Works from the Collection: Rubell Museum, Miami, US
TIME presents a selection of historical and contemporary artworks, objects and artists’ projects that engage with ideas of time. Throughout history, philosophers and scientists have advanced new – sometimes conflicting – ideas regarding the nature and perception of time. Current thought on the subject based upon quantum physics is extremely complex. Nevertheless, our finite lifespan seems to have endowed us with an intuition of time, even if we have not considered its precise character.
The concept of time enables us to live with a sense of order and regularity; to conceive of duration; past, present and future; and to maintain a sense of our place within this apparent continuum.

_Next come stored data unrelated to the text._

(* ===== verification/Runtime.v ===== *)
(** * Runtime: the call context, the executor's monad and its primitive steps

    Models [CallContext], [state_set], [emit] and the argument helpers of
    crates/detta-core/src/lib.rs.  [host_step] lists every way a contract
    method may change the replicated state; the method handlers are shown to
    be made of these steps, whatever their outcome, so that a property of all
    executions is proved by cases on [host_step]. *)
From S2P Require Import Prelude Effects Merkle Types State Policies.

(** ** Call context *)
Record CallFrame := {
  cf_tx_sender : Principal; cf_msg_sender : Principal; cf_contract : ContractId;
  cf_method : Method;
}.
(** The stack's head is the last frame pushed. *)
Record CallContext := {
  cc_tx_sender : Principal; cc_stack : list CallFrame;
  cc_active_nonreentrant_contracts : gset ContractId;
}.
Definition call_context_new (tx_sender : Principal) : CallContext :=
  {| cc_tx_sender := tx_sender; cc_stack := []; cc_active_nonreentrant_contracts := ∅ |}.
Definition enter (contract : ContractId) (method : Method) (msg_sender : Principal)
    (c : CallContext) : outcome ExecutionError CallContext :=
  if decide (contract ∈ cc_active_nonreentrant_contracts c) then Err ReentrancyViolation else
  Ok {| cc_tx_sender := cc_tx_sender c;
        cc_stack := {| cf_tx_sender := cc_tx_sender c; cf_msg_sender := msg_sender;
                       cf_contract := contract; cf_method := method |} :: cc_stack c;
        cc_active_nonreentrant_contracts := {[contract]} ∪ cc_active_nonreentrant_contracts c |}.
Definition exit (c : CallContext) : CallContext :=
  match cc_stack c with
  | [] => c
  | frame :: stack =>
      {| cc_tx_sender := cc_tx_sender c; cc_stack := stack;
         cc_active_nonreentrant_contracts :=
           cc_active_nonreentrant_contracts c ∖ {[cf_contract frame]} |}
  end.

Lemma enter_exit c contract method sender c' :
  enter contract method sender c = Ok c' → exit c' = c.
Proof.
  unfold enter. case_decide as Hin; [done|]. intros [= <-]. unfold exit; simpl.
  destruct c as [t st act]; simpl in *. f_equal. set_solver.
Qed.

(** ** The executor's state and monad *)
Record world := { w_state : DeTTaState; w_ctx : CallContext }.
Abbreviation M := (SE world ExecutionError).

Definition read {A} (f : DeTTaState → A) : M A := gets (λ w, f (w_state w)).
Definition update (f : DeTTaState → DeTTaState) : M () :=
  modify (λ w, {| w_state := f (w_state w); w_ctx := w_ctx w |}).
(** A check on the state that may fail. *)
Definition inspect {A} (f : DeTTaState → outcome ExecutionError A) : M A :=
  λ w, (f (w_state w), w).

Definition set_key (k : StateKey) (v : StateValue) (s : DeTTaState) : DeTTaState :=
  set_storage (<[k := v]> (storage s)) s.
Definition insert_grant (k : GrantKey) (g : Grant) (s : DeTTaState) : DeTTaState :=
  set_registry (<[k := g]> (registry s)) s.

Definition state_set (frame : AuthorizedFrame) (key : StateKey) (value : StateValue) : M () :=
  do? ensure (bool_decide (owner_contract key = fr_contract frame)) ContractIsolationViolation in
  do? ensure (write_scope_contains (fr_write_scope frame) key) WriteScopeViolation in
  update (set_key key value).
Definition emit (contract : ContractId) (tx_hash : TxHash) (payload : EventPayload) : M () :=
  update (emit_event contract tx_hash payload).

(** ** Arguments *)
Definition expect_principal (arg : Argument) : outcome ExecutionError Principal :=
  match arg with ArgPrincipal value => Ok value | _ => Err InvalidArguments end.
Definition expect_asset (arg : Argument) : outcome ExecutionError AssetId :=
  match arg with ArgAsset value => Ok value | _ => Err InvalidArguments end.
Definition expect_amount (arg : Argument) : outcome ExecutionError Amount :=
  match arg with ArgAmount value => Ok value | _ => Err InvalidArguments end.
Definition expect_text (arg : Argument) : outcome ExecutionError string :=
  match arg with ArgText value => Ok value | _ => Err InvalidArguments end.
Definition expect_certificate (arg : Argument) : outcome ExecutionError string :=
  match arg with ArgCertificate value => Ok value | _ => Err InvalidArguments end.
(** [expect_args::<N>], one function per array size in use. *)
Definition expect_args1 (args : list Argument) : outcome ExecutionError Argument :=
  match args with [a] => Ok a | _ => Err InvalidArguments end.
Definition expect_args2 (args : list Argument) : outcome ExecutionError (Argument * Argument) :=
  match args with [a; b] => Ok (a, b) | _ => Err InvalidArguments end.
Definition expect_args3 (args : list Argument)
    : outcome ExecutionError (Argument * Argument * Argument) :=
  match args with [a; b; c] => Ok (a, b, c) | _ => Err InvalidArguments end.
Definition expect_args4 (args : list Argument)
    : outcome ExecutionError (Argument * Argument * Argument * Argument) :=
  match args with [a; b; c; d] => Ok (a, b, c, d) | _ => Err InvalidArguments end.
Definition expect_args5 (args : list Argument)
    : outcome ExecutionError (Argument * Argument * Argument * Argument * Argument) :=
  match args with [a; b; c; d; e] => Ok (a, b, c, d, e) | _ => Err InvalidArguments end.
Definition expect_args6 (args : list Argument)
    : outcome ExecutionError (Argument * Argument * Argument * Argument * Argument * Argument) :=
  match args with [a; b; c; d; e; f] => Ok (a, b, c, d, e, f) | _ => Err InvalidArguments end.
(** [u64::try_from(v: u128)] *)
Definition u64_try_from (v : N) : outcome ExecutionError N :=
  if v <=? u64_max then Ok v else Err ArithmeticOverflow.

Lemma total_expect_principal arg : total (expect_principal arg). Proof. by destruct arg. Qed.
Lemma total_expect_asset arg : total (expect_asset arg). Proof. by destruct arg. Qed.
Lemma total_expect_amount arg : total (expect_amount arg). Proof. by destruct arg. Qed.
Lemma total_expect_text arg : total (expect_text arg). Proof. by destruct arg. Qed.
Lemma total_expect_certificate arg : total (expect_certificate arg). Proof. by destruct arg. Qed.
Lemma total_u64_try_from v : total (u64_try_from v).
Proof. unfold u64_try_from. by destruct (v <=? u64_max). Qed.
Lemma u64_try_from_Ok v x : u64_try_from v = Ok x ↔ x = v ∧ v ≤ u64_max.
Proof.
  unfold u64_try_from. destruct (N.leb_spec v u64_max).
  - split; [by intros [= ->]|by intros [-> _]].
  - split; [done|lia].
Qed.
Ltac solve_expect_args := intros args; repeat (destruct args as [|? args]; try done).
Lemma total_expect_args1 : ∀ args, total (expect_args1 args). Proof. solve_expect_args. Qed.
Lemma total_expect_args2 : ∀ args, total (expect_args2 args). Proof. solve_expect_args. Qed.
Lemma total_expect_args3 : ∀ args, total (expect_args3 args). Proof. solve_expect_args. Qed.
Lemma total_expect_args4 : ∀ args, total (expect_args4 args). Proof. solve_expect_args. Qed.
Lemma total_expect_args5 : ∀ args, total (expect_args5 args). Proof. solve_expect_args. Qed.
Lemma total_expect_args6 : ∀ args, total (expect_args6 args). Proof. solve_expect_args. Qed.
#[export] Hint Resolve total_expect_principal total_expect_asset total_expect_amount
  total_expect_text total_expect_certificate total_u64_try_from total_expect_args1
  total_expect_args2 total_expect_args3 total_expect_args4 total_expect_args5
  total_expect_args6 : total.

(** ** Primitive steps of a method *)

(** The storage keys a contract of a kind keeps. *)
Definition kind_key (kind : ContractKind) (k : StateKey) : bool :=
  match kind, k with
  | Token, (Balance _ _ _ | TotalSupply _ _)
  | AmmPool _ _ _, (Reserve _ _ | AmmFeeCollected _ _ | LpSupply _ | LpBalance _ _)
  | Oracle _ _, (OraclePrice _ _ | OracleTimestamp _ _)
  | Bridge _, BridgeMessageConsumed _ _
  | LendingVault _ _ _ _ _ _ _, (Collateral _ _ _ | Debt _ _ _ | DebtLastAccrualHeight _ _ _
      | BadDebt _ _)
  | Staking _ _ _ _, (StakeBalance _ _ _ | TotalStaked _ _ | PendingUnbond _ _ _
      | TotalPendingUnbond _ _ | StakingPenaltyCollected _ _ | UnbondReadyHeight _ _ _
      | StakingRewardBalance _ _ _ | StakingLastRewardHeight _ _ _)
  | AspectModule _ _ _ _ _, AspectState _ _ _ _ => true
  | _, _ => false
  end.
(** A consumed bridge message is never unmarked. *)
Definition write_ok (k : StateKey) (v : StateValue) : bool :=
  match k with BridgeMessageConsumed _ _ => bool_decide (v = UInt 1) | _ => true end.
Definition token_key (k : StateKey) : bool := kind_key Token k.
Definition is_aspect_kind (kind : ContractKind) : bool :=
  match kind with AspectModule _ _ _ _ _ => true | _ => false end.
Definition set_code_hash (h : string) (r : ContractRecord) : ContractRecord :=
  {| cr_contract_id := cr_contract_id r; cr_code_hash := h; cr_kind := cr_kind r;
     cr_exported_methods := cr_exported_methods r; cr_method_policies := cr_method_policies r;
     cr_declared_invariants := cr_declared_invariants r |}.
Definition set_method_policies (ps : gmap Method MethodPolicy) (r : ContractRecord) : ContractRecord :=
  {| cr_contract_id := cr_contract_id r; cr_code_hash := cr_code_hash r; cr_kind := cr_kind r;
     cr_exported_methods := cr_exported_methods r; cr_method_policies := ps;
     cr_declared_invariants := cr_declared_invariants r |}.
Definition mark_upgrade_executed (u : ScheduledUpgrade) : ScheduledUpgrade :=
  {| su_upgrade_id := su_upgrade_id u; su_governance_contract := su_governance_contract u;
     su_target_contract := su_target_contract u; su_new_code_hash := su_new_code_hash u;
     su_execute_after_height := su_execute_after_height u; su_executed := true |}.
Definition mark_policy_update_executed (u : ScheduledPolicyUpdate) : ScheduledPolicyUpdate :=
  {| spu_update_id := spu_update_id u; spu_governance_contract := spu_governance_contract u;
     spu_target_contract := spu_target_contract u; spu_method := spu_method u;
     spu_effect := spu_effect u; spu_execute_after_height := spu_execute_after_height u;
     spu_executed := true |}.
(** [grant.active = false; grant.revoked = true] *)
Definition revoke (g : Grant) : Grant :=
  {| g_issuer := g_issuer g; g_subject := g_subject g; g_rights := g_rights g;
     g_limit := g_limit g; g_spent := g_spent g; g_active := false; g_revoked := true |}.
(** A deployment installs a record and initial storage of the new contract. *)
Definition install (contract : ContractId) (record : ContractRecord)
    (kvs : list (StateKey * StateValue)) (s : DeTTaState) : DeTTaState :=
  foldl (λ s '(k, v), set_key k v s)
    (set_contracts (<[contract := record]> (contracts s)) s) kvs.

This exhibition explores the subject of time through a number of different means. It includes apparatus for measuring time in the form of several historical decorative clocks, presented alongside Torsten Lauschmann’s artwork, an idiosyncratic hand-powered ‘digital’ clock. Two artists’ projects explore the transformative nature of time, Hernan Bas’s A Queer and Curious Cabinet and Manny Prieres’s It was a Pleasure to Burn. Based upon historical cabinets of curiosities, Bas has created a cabinet room to display intriguing objects that he has collected over a number of years. Some of these artifacts would once have been quite common, but have become rare curios over the passage of time. Prieres’s work also engages with time’s transformative nature. By presenting a series of covers of controversial and censored books, Prieres demonstrates how work that was once judged as ‘dangerous’ may be interpreted differently by later generations.